La búsqueda global de la tranquillitas ordinis, ha sido el lema de esta Asamblea Plenaria, celebrada del 27 de abril al 1 de mayo. La cita anual tenía como trasfondo la efeméride de los cincuenta años de la encíclica Pacem in terris, de Juan XXIII, y ha tenido lugar en un contexto de aguda crisis económica, sobre todo en Europa. Por eso, han abundado este año los expertos en economía, como el presidente del Banco Central Europeo, Mario Draghi, o el expresidente del Bundesbank alemán Hans Tietmeyer, cercanos a las tesis económicas más liberales, junto a otros, como el norteamericano Joseph Stiglitz o el expresidente de Perú Alan García, de tendencia intervencionista. Entre los eclesiásticos, han participado el cardenal Marx, arzobispo de Munich; el cardenal Rodríguez Maradiaga, presidente de Caritas Internationalis; el cardenal Kasper, presidente emérito del Consejo Pontificio para la Unidad de los Cristianos; o el español monseñor Ladaria, secretario de la Congregación para la Doctrina de la Fe; y entre los seglares, el también español José Tomás Raga, experto en doctrina social, o el abogado uruguayo Guzmán Carriquiry, secretario de la Comisión Pontificia para América Latina.

Habló también el arzobispo de Madrid de «las nuevas parroquias, animadas por un espíritu evangelizador.
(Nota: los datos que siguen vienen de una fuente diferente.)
(* ===== verification/Prelude.v ===== *)
(** * go-stellar-sdk: a verification library

    Models of the Go code under src/ and the theorems that make them correct. A
    definition has the name of the Go function, type or field it translates, and
    stands in the file of its component; its comment says where it departs.

    ** The parts and how they meet

    Text and numbers. [Price] (src/price/main.go, src/xdr/price.go), [Amount]
    (src/amount/main.go), [Toid] (src/toid, and the cursors made of its identifiers,
    src/protocols/rpc/cursor.go) and [Strkey] (src/strkey), with its checksum in [Encodings]. What they
    use of the Go standard library is in [GoStd], [Decimal] and [Encodings]; interfaces
    of packages outside the repository are classes with laws in [GoExt].

    The order book, src/exp/orderbook. [Asset] is its data;
    [Pools] (pools.go) are constant-product exchanges; [Edges] (edges.go) is the
    set of venues of one asset; [Graph] (graph.go, batch.go) the state, its batches
    and queries, one Definition per method; [Verify] its self-check (graph.go);
    [Search] (search.go) consumes offers and searches paths, and (graph.go, from
    FindPaths on) runs the two queries. [Price.MulFractionRoundDown] is used
    by [Search], assets by every file.

    Ledger ingestion. [LedgerEntries] (src/xdr/ledger_entry.go, ledger_key.go) gives
    entries and keys; [CloseMeta] (src/xdr/ledger_close_meta.go) the meta of a ledger;
    [LedgerChanges] (src/ingest/change.go) makes changes of it, [TransactionReader]
    (ledger_transaction_reader.go, ledger_transaction.go) those of each transaction,
    and [ChangeReader] (ledger_change_reader.go) all in order; [Compactor]
    (change_compactor.go) squashes them by key, called by the compacting reader of
    [ChangeReader], whose keys [LedgerEntries] (src/xdr/main.go, ledger_key.go)
    compresses; [BucketReader] (src/ingest/checkpoint_change_reader.go) streams
    the bucket list of a checkpoint, using them, each bucket being the list of what
    [BucketRecords] (the same file, readBucketRecord) reads from it with retries, over
    [XdrStream] (src/xdr/xdrstream.go, main.go); [BucketReading], at its end, makes a
    reader and verifies the bucket lists of its archive state (again the same file).

    Token transfers, src/processors/token_transfer. [Accounts] and
    [Envelopes] (src/xdr: muxed_account.go, scval.go, asset.go, transaction_envelope.go,
    transaction_result.go and others) are addresses, hashed identifiers, envelopes,
    operations and results; [Transactions] (src/ingest/ledger_transaction.go) makes the
    opaque types of the readers concrete and gives the fees, events and fields of a
    transaction. [TokenEvents] (token_transfer_event.go, muxed_info.go) are the events,
    [TokenDeltas] (verify_events.go) what they and ledger entry changes move,
    [TokenTransfer] (helpers.go, token_transfer_processor.go) the handlers of
    operations, [TokenContract] (contract_events.go) the events of contracts and
    [TokenLedger] the events of a transaction and a ledger and their verification.
    [TokenSamples] is a ledger to evaluate them on.

    Transactions, src/txnbuild. [Keypair] (src/keypair, decorated_signature.go) signs
    and verifies; [TxnXdr] (src/xdr: the generated types, signer_key.go,
    transaction_envelope.go, asset conversions; src/network) has operations with all
    their fields, preconditions and signed envelopes, which [Envelopes] has with what
    ingestion reads. [TxnAssets] (asset.go, change_trust_asset.go, helpers.go and
    others) are assets and the validation of fields; [TxnOperations] (operation.go and
    a file per operation) builds, parses and validates each operation;
    [TxnTransaction] (memo.go, preconditions.go, transaction.go and others)
    transactions and fee bumps; [Challenge] (transaction.go, from BuildChallengeTx on)
    the challenges of web authentication.

    Encodings, src/xdr/xdr_generated.go. [XdrCodec] has the patterns its methods
    EncodeTo and DecodeFrom follow, over a class of the coder of go-xdr, and the calls
    of src/xdr/main.go. All types are in four files, a definition per method and a
    lemma per type: [XdrTypes] (keys, assets, contract values), [XdrTransactions],
    [XdrLedger] (all that a ledger's meta is made of) and [XdrMessages] (the others).
    They share the types that [TxnXdr], [LedgerEntries] and [Accounts] already have, and
    give content to those that are opaque there ([XdrTypes.xdr_entries],
    [XdrTransactions.xdr_soroban]). [XdrSpec] makes of them the codec of [TxnXdr] and
    the decoder of [XdrStream].

    History archives, src/historyarchive. [Checkpoints] (range.go) says which ledgers
    are checkpoints; [ArchiveState] (hash.go, history_archive_state.go) what an archive
    claims at one, hashed with [Sha256]; [ArchivePaths] (dirprefix.go, util.go,
    archive.go) where its files are; [Mirror] (mirror.go, util.go, archive.go) copies a
    range of them, with the worker pools of [Concurrent]; [ArchiveVerify] (verify.go)
    checks the hashes that files of ledgers, transactions and results claim;
    [ArchiveScan] (scan.go) notes with such pools what is there and verifies it, and
    [Repair] (repair.go) copies what a scan finds missing.

    Ledgers from a data store. [Schema] (src/support/datastore/schema.go) cuts
    ledgers into files and names them; [LedgerFiles] (ledger_iter.go,
    ledger_range.go) finds them; [Heap] (src/support/collections/heap) orders
    downloads; [LedgerBuffer] (src/ingest/ledgerbackend/ledger_buffer.go) downloads
    them concurrently; [Backend] (buffered_storage_backend.go, range.go,
    ledger_stream.go) serves ledgers from the buffer and streams them.

    ** How Go is modelled

    A method is a function from the state to the state; a function that can panic
    returns an option, None being the panic; one with an error a [Prelude.result].
    Integers are in Z, wrapped with [u8] to [i64] of [Prelude] where Go wraps. Maps
    are finite maps, iterated in any order ([map_to_list] up to permutation). Memory
    is explicit where aliasing matters: the nodes of a path, the TTL entries the
    compactor writes through. Goroutines are step relations, a step being a channel
    operation, a critical section or a download: [LedgerBuffer.step],
    [BucketReader.reader_step], [Concurrent.pool_step]; a theorem about them is about
    every interleaving.

    ** What is proved

    - Order book: [GraphInv] is the invariant, a graph represents offers and pools
      up to the numbering of assets. [GraphSpec]: all calls, batches and errors
      refine two maps and a queue. [VerifySpec]: the self-check
      accepts what the operations build, and what it accepts agrees with itself.
      [Tables] is shared between them.
    - Path search: [SearchInv] and [PathsSpec]: no panic, it returns, and every path
      reported is simple and realised hop by hop. [SearchBest] and [PathsBest]: a
      quote is never worse than any payment of at most two hops (it can be worse
      than longer ones). [Consume]: consumption equals a reference fill.
    - Compactor ([CompactorSpec]): a legal sequence of changes is accepted and its
      compaction has the same effect, in any order; a contradicting change is
      refused exactly when its entry has a squashed change, as entries have that were
      changed and were there before the ledger or are there now.
    - Change readers. [TransactionReader]: results meet their own envelopes. [ChangeReaderSpec]: a
      ledger is read in order and to its end, and, composed with the compactor through
      the class [ChangeSource], the compacting reader gives its net effect.
    - Token transfers. [TokenDeltas]: both maps of deltas are sums of signed movements.
      [TokenSpec]: a movement becomes a mint, burn or transfer with its net effect at
      every holder but the issuer, path payments add up, and before protocol 8 the
      source's native balance is reconciled. [TokenVerify]: only its own contract gives
      an event an asset. [TokenVerify]: the events of a ledger come in the order of its
      protocol, and verify exactly when they move what the changes do. [TokenTypes]: each
      event is well formed, of strkeys of holders, an integer and the place it is from.
    - Transactions. [TxnSpec]: every operation that the types of the package hold
      is parsed, and built again to the same form; fees are exact or refused,
      a fee bump offers no less a rate than its transaction, and one over an old envelope
      keeps its hash, so its signatures. [ChallengeSpec]: a verified challenge has one
      signature of the server and one of each signer found, and no other.
      A challenge that is built and signed verifies, when none of its signatures
      verifies with another of the keys at hand that has the same hint ([only_own]).
      The curve is a class ([Keypair.Ed25519Laws]), as is the encoding of an
      envelope, for which [XdrSpec] has the generated one.
    - Encodings. Every type is read back from what it is encoded to, when its values
      are within their widths and sizes ([_valid]), whatever follows; so different
      values have different encodings. [XdrSpec]: envelopes are read back from bytes and
      base 64, the hash that is signed determines every field that it should, and
      ledgers written in frames are read back in order by [XdrStream].
    - Checkpoint reader ([BucketReading]): one pass from the
      newest bucket on yields the live state of the oldest-first algorithm; end of
      file means that every bucket was read and had its hash; results through the
      channel are in order and errors sticky. [XdrStream] and [BucketRecords]: framed records are
      read back; a bucket that validates was read right over whatever connections, and
      is read whole if one in three connections is good.
    - History archives. [BucketReading]: a reader whose bucket list hash was verified
      streams what a trusted state would. [MirrorSpec], by rely and guarantee: a mirror
      without an error copied all it should, and without failures every interleaving of
      the workers ends, with no panic and no error.
      [ScanSpec]: a scan without an error finds just what is missing; [Repair]: after a
      repair without one nothing is, and nothing was lost.
      [ArchiveVerify]: two verified histories that agree on one hash agree on the range
      before it, in the headers that were noted last of each ledger. Collisions of SHA-256 among the messages at hand are excluded by
      hypothesis, for the concrete function.
    - Data store: object keys parse and sort, listings are read to their end, the
      binary search ends on an oldest ledger. Buffer
      ([LedgerBufferSpec]): files reach the consumer in order under every
      interleaving, and the next one can always arrive. Backend ([BackendSpec]):
      a ledger returned is the one asked for, reading in sequence does not fail, and
      a stream yields its range in order.
    - Text and numbers: decoders accept exactly what encoders write, orders of texts
      and values agree, arithmetic is exact or reports overflow.

    ** Fuel

    Where recursion follows no data, fuel bounds it and a theorem says that enough
    of it gives the result: digits and base-32 groups take one unit each and are
    given their length; [Price.continuedFraction_loop] and [Search.node_chain] are
    given a bound that their theorems show to be enough; [Heap] sifts along indices;
    [ChangeReader.Read_loop] counts the states and transactions it can pass and
    [TokenLedger.read_fuel] those of a ledger ([TokenVerify] shows it enough); loops over
    a channel or a range ([Checkpoints], [Backend.stream_loop], compaction) take the
    fuel as an argument, and with enough for their range return without using it up.
    A decoder is given the depth that values may still nest, as in the code; a type has
    a depth that is enough for it, in the lemma that it is read back. Values of recursive
    types nest at most [XdrCodec.nesting] deep, an envelope takes [5 * nesting + 21] and
    the meta of a ledger [5 * nesting + 29]; the theorems ask that the default depth of
    the library is no less.

    ** What is not modelled, and why

    Of the generated XDR code: the views, which read an encoding in place, the second
    set of types in src/gxdr, the texts of enumerations and the constructors and
    accessors of unions that no modelled code calls. Before [XdrCodec], encoders are
    classes with laws (except for the few types [Accounts] hashes), since what uses them
    relies on no more. The protobuf encoding of events. Locks, since
    the methods under them are single steps. Contexts other than their cancellation.
    Buffer pools, metrics, progress counts, JSON forms. HTTP clients, Horizon's record
    types, the stellar-core process, gzip, storage back ends and caches, databases,
    command-line tools: input and output with little logic of their own. Of transaction
    building: contract calls (their values are opaque, [TxnXdr.SorobanTypes]), random
    keys, and the text and binary forms of key pairs. *)
From Stdlib Require Import ZArith Lia.
From stdpp Require Import base list gmap strings vector option sorting.
#[local] Open Scope Z_scope.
En tales contextos, crece una tensión evangelizadora, donde los jóvenes intercambian experiencias de fe…; son lugares de comunión para sentir al hermano de fe en la unidad profunda del Cuerpo místico… Surgen numerosos voluntariados» y, «en ese clima de entrega a los demás, oración y alegre serenidad, los jóvenes pueden discernir de modo personal la llamada divina a la santidad, ya sea en el celibato apostólico, o en el matrimonio».

El riesgo de escamotear

Requisito fundamental para alimentar estos itinerarios de fe es presentar la fe «en toda su integridad. La formación doctrinal en la actualidad ha de ser particularmente cuidada, sin reducir a Cristo a la condición de un hombre bueno, y su Evangelio a una simple filantropía… Es posible la transmisión de la fe a los jóvenes cuando no se les escamotea el Evangelio en toda su fuerza y su belleza».

Además, es necesaria «una cuidada catequesis y una sólida formación en la fe de los grupos juveniles, a la altura de los actuales desafíos culturales». Y salir al encuentro de los jóvenes con «una decidida pastoral vocacional». Esto requiere «ofrecer ocasiones, espacios y formas de oración en que los jóvenes puedan dejarse encontrar por Él, de manera que Cristo determine su existencia personal»… Espacios, en definitiva, como las JMJ.

Claro que las Jornadas tienen también un importante acento misionero, ya que se pide a los jóvenes que evangelicen a otros jóvenes. Son aspectos inseparables. «Educar en la vida cristiana es introducir a los jóvenes en la misión de la Iglesia», dice el cardenal. «Si se presenta en toda su belleza humana y espiritual el ideal del a Cristo en toda la existencia, los jóvenes asumen con entusiasmo el compromiso apostólico de su vocación cristiana en el mundo, con una acción transformadora de las realidades temporales, sin avergonzarse de mostrar públicamente su pertenencia al Señor y a la Iglesia. De manera que es necesario promover el espíritu apostólico y promover a las comunidades en estado de misión; ofrecer cauces a los jóvenes y comprometerlos en la experiencia del apostolado».